■ Task instructions ■
Repeat only the lines below from the one containing "(** ** The scan returns *)" through the one containing "intros Ha Hi Hm Hv.", inclusive, exactly as written.

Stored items

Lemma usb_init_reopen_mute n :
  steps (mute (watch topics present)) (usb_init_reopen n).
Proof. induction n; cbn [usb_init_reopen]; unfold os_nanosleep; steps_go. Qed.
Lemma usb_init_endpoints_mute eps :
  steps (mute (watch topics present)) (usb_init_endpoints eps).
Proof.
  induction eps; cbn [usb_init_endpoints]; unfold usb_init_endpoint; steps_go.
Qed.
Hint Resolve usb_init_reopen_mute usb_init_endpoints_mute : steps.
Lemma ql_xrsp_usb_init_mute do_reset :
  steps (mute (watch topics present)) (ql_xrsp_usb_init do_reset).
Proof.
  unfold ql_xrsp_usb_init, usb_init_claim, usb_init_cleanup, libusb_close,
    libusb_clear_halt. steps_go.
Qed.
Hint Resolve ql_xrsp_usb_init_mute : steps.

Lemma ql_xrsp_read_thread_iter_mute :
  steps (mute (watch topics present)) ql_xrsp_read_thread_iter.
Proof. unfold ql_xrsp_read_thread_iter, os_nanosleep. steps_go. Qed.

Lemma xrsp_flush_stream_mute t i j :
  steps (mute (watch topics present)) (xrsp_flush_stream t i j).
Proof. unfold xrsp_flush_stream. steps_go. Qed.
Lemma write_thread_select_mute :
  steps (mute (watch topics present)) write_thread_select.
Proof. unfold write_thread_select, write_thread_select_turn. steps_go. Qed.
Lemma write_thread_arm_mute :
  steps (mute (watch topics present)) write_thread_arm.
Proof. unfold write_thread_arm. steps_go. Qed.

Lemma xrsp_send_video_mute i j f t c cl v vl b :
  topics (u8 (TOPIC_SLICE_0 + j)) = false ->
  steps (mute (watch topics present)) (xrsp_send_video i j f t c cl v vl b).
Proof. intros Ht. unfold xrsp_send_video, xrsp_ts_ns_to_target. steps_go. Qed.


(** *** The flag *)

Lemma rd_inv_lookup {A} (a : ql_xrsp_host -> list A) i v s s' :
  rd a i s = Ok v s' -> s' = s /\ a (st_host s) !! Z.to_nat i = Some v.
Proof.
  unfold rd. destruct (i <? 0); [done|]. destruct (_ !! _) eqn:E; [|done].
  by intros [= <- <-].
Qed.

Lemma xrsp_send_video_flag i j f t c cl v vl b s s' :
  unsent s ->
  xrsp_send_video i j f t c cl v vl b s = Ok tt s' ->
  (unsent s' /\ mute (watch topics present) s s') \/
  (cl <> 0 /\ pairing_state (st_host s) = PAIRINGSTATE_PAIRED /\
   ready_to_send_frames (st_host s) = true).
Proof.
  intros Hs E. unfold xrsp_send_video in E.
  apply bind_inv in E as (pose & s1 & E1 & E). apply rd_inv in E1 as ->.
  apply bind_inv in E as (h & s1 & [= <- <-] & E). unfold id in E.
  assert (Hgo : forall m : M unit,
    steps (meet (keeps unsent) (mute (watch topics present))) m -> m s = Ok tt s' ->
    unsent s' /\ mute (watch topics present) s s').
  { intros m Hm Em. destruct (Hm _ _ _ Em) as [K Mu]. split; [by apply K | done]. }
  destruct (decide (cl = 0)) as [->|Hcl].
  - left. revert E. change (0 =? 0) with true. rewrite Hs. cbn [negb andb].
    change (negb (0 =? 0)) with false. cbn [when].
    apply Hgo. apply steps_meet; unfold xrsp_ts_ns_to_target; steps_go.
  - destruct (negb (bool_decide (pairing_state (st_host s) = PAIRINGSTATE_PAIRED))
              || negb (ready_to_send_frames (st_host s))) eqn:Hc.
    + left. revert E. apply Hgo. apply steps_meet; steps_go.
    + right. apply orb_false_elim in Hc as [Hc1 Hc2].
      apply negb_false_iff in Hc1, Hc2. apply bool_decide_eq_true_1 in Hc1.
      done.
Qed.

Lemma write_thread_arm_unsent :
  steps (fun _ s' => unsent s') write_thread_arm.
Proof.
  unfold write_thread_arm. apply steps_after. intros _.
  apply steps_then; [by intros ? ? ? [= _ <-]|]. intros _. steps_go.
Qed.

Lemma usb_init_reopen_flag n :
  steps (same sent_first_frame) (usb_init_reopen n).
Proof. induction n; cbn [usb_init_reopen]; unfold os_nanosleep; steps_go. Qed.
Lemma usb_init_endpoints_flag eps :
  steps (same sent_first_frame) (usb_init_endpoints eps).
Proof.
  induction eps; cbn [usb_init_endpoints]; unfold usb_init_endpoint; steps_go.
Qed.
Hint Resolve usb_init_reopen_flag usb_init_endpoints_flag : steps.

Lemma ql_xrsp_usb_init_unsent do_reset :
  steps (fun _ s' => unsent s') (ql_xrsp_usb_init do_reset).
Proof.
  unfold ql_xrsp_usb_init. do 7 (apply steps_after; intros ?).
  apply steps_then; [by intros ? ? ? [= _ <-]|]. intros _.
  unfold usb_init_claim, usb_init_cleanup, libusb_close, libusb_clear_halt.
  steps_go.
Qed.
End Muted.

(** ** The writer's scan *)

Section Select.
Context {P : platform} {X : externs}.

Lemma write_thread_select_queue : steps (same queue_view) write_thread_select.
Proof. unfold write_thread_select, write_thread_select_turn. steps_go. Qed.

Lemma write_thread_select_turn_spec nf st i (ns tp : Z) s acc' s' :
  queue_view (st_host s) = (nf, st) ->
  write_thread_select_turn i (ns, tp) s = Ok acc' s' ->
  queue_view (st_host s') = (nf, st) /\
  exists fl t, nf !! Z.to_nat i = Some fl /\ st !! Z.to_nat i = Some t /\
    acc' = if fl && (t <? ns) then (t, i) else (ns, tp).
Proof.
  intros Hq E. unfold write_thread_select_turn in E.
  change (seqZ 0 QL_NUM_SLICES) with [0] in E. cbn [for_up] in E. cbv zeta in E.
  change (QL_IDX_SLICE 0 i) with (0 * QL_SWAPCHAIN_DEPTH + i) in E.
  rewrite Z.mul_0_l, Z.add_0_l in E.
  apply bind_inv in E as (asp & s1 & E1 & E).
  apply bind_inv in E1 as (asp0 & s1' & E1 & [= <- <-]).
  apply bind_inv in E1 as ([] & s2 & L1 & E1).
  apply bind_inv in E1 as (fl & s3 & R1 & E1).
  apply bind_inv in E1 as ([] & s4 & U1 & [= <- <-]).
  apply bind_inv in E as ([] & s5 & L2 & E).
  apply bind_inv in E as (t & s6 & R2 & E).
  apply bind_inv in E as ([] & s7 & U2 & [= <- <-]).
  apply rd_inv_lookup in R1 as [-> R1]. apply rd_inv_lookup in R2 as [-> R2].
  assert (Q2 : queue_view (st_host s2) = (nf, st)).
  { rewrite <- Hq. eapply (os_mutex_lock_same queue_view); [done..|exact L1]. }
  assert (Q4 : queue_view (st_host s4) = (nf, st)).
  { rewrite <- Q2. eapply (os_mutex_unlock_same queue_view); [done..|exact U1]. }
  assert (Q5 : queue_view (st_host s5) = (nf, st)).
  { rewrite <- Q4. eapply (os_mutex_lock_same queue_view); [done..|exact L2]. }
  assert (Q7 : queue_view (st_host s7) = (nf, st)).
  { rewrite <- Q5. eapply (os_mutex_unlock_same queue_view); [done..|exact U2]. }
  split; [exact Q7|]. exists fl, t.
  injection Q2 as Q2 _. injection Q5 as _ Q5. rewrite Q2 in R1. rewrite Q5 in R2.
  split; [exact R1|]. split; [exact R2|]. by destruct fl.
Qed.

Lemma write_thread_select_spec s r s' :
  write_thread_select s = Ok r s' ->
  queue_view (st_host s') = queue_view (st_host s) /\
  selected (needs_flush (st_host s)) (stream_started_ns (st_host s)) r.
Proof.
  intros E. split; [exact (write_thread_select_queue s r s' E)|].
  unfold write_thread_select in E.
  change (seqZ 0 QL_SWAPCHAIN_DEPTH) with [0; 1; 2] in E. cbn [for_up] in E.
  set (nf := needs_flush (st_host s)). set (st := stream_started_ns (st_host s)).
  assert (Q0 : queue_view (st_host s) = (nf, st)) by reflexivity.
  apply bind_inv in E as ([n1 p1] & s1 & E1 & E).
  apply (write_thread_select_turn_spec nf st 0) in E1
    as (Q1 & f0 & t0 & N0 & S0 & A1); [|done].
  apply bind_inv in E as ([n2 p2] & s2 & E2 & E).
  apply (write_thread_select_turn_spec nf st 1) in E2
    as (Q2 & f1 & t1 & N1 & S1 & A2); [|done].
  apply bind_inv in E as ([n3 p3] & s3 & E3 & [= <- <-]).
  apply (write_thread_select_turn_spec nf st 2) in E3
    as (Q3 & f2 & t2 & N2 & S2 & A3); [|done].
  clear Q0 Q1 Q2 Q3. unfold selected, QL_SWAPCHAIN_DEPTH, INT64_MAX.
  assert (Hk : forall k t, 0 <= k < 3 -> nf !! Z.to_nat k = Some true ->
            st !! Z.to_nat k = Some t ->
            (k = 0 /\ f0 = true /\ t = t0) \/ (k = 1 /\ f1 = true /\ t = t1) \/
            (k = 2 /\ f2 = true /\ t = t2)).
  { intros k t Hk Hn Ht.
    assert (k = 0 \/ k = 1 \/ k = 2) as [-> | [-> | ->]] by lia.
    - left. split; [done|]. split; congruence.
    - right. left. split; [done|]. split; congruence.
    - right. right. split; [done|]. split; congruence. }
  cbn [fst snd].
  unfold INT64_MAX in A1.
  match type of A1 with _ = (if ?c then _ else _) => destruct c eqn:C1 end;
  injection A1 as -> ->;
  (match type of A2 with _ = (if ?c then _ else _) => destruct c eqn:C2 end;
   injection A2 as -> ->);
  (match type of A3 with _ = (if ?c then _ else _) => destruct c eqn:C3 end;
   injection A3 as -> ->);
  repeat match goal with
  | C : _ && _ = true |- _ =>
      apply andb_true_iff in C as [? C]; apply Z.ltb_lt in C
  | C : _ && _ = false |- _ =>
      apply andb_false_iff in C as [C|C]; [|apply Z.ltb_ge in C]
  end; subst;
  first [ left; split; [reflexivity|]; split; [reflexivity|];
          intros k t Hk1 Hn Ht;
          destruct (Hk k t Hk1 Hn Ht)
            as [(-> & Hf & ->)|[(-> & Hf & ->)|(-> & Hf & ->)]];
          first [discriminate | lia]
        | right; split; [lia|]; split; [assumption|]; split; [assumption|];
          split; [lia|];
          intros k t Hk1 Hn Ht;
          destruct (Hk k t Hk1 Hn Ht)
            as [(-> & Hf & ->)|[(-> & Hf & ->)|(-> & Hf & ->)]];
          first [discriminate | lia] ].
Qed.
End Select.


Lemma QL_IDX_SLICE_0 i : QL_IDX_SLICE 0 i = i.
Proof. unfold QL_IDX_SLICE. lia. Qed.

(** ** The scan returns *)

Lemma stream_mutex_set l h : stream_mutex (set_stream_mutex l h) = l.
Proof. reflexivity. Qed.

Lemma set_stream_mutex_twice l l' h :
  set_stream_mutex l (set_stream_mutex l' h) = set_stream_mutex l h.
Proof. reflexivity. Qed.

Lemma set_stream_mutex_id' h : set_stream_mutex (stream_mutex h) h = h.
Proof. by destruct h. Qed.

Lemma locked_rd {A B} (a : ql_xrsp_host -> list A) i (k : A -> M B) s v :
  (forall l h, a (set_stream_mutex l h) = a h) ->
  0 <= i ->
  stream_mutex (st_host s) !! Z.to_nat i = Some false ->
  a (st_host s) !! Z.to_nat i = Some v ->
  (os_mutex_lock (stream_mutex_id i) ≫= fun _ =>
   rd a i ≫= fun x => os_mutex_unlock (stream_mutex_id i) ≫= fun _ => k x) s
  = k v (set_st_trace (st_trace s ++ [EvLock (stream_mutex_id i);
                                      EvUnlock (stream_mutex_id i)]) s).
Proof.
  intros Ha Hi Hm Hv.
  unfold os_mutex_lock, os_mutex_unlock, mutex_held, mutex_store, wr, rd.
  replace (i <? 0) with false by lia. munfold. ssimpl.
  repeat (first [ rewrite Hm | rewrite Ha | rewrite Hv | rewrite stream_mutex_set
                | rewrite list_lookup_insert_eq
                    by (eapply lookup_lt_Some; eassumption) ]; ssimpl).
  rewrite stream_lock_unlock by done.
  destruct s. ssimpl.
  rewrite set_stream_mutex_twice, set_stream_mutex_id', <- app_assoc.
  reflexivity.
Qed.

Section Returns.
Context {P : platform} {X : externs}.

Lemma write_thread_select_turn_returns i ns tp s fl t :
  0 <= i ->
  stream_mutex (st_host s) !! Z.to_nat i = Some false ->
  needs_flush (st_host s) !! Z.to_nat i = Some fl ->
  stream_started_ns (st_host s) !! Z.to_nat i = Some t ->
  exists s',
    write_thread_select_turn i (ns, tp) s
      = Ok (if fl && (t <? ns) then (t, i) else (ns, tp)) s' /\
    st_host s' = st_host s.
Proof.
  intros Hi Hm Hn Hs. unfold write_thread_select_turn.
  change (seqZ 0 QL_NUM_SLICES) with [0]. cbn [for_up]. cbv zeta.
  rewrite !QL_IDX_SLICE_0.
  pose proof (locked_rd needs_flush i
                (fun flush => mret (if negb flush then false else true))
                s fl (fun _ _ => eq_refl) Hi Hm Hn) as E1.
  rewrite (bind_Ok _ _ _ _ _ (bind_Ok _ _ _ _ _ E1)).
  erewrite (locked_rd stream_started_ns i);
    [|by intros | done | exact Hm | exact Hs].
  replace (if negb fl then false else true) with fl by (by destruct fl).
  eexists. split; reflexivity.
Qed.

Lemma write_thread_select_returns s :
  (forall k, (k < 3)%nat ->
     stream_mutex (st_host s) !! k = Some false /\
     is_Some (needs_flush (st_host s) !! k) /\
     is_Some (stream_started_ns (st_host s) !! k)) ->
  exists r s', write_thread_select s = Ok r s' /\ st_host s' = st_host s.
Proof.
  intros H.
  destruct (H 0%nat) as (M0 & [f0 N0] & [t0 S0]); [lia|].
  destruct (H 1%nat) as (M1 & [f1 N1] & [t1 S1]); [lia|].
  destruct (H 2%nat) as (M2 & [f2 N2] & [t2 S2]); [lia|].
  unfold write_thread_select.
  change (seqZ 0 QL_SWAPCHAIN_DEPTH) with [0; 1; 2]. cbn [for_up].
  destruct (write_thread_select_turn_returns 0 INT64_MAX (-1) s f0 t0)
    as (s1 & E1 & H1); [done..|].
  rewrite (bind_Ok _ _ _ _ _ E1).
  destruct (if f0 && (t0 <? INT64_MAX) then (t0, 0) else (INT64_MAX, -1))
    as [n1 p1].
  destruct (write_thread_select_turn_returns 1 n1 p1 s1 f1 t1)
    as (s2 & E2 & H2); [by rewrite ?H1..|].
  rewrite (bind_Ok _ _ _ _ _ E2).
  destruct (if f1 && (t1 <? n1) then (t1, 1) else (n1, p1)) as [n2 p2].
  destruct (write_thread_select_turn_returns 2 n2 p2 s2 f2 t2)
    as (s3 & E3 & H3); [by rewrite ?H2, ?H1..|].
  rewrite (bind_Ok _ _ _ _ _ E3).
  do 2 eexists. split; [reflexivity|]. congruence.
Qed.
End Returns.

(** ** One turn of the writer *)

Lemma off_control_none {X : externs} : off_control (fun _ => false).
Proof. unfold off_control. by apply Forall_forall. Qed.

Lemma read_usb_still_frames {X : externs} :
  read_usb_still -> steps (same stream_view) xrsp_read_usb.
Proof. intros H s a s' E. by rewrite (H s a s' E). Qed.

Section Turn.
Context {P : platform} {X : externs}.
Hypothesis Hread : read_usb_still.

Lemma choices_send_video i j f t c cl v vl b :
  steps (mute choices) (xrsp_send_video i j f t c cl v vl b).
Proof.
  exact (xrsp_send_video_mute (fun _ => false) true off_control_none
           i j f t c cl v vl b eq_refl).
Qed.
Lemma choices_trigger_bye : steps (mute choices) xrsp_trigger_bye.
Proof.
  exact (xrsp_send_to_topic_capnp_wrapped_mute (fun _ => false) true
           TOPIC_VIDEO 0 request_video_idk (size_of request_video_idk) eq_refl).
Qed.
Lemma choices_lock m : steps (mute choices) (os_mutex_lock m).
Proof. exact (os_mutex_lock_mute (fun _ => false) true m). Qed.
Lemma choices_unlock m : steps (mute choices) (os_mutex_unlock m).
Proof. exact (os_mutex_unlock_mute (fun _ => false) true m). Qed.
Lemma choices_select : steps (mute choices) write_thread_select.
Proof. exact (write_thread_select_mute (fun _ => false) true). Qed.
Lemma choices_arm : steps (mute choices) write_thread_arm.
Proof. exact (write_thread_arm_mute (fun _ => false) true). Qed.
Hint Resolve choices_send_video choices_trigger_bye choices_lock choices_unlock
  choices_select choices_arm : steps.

■ Solution to this task ■
(** ** The scan returns *)

Lemma stream_mutex_set l h : stream_mutex (set_stream_mutex l h) = l.
Proof. reflexivity. Qed.

Lemma set_stream_mutex_twice l l' h :
  set_stream_mutex l (set_stream_mutex l' h) = set_stream_mutex l h.
Proof. reflexivity. Qed.

Lemma set_stream_mutex_id' h : set_stream_mutex (stream_mutex h) h = h.
Proof. by destruct h. Qed.

Lemma locked_rd {A B} (a : ql_xrsp_host -> list A) i (k : A -> M B) s v :
  (forall l h, a (set_stream_mutex l h) = a h) ->
  0 <= i ->
  stream_mutex (st_host s) !! Z.to_nat i = Some false ->
  a (st_host s) !! Z.to_nat i = Some v ->
  (os_mutex_lock (stream_mutex_id i) ≫= fun _ =>
   rd a i ≫= fun x => os_mutex_unlock (stream_mutex_id i) ≫= fun _ => k x) s
  = k v (set_st_trace (st_trace s ++ [EvLock (stream_mutex_id i);
                                      EvUnlock (stream_mutex_id i)]) s).
Proof.
  intros Ha Hi Hm Hv.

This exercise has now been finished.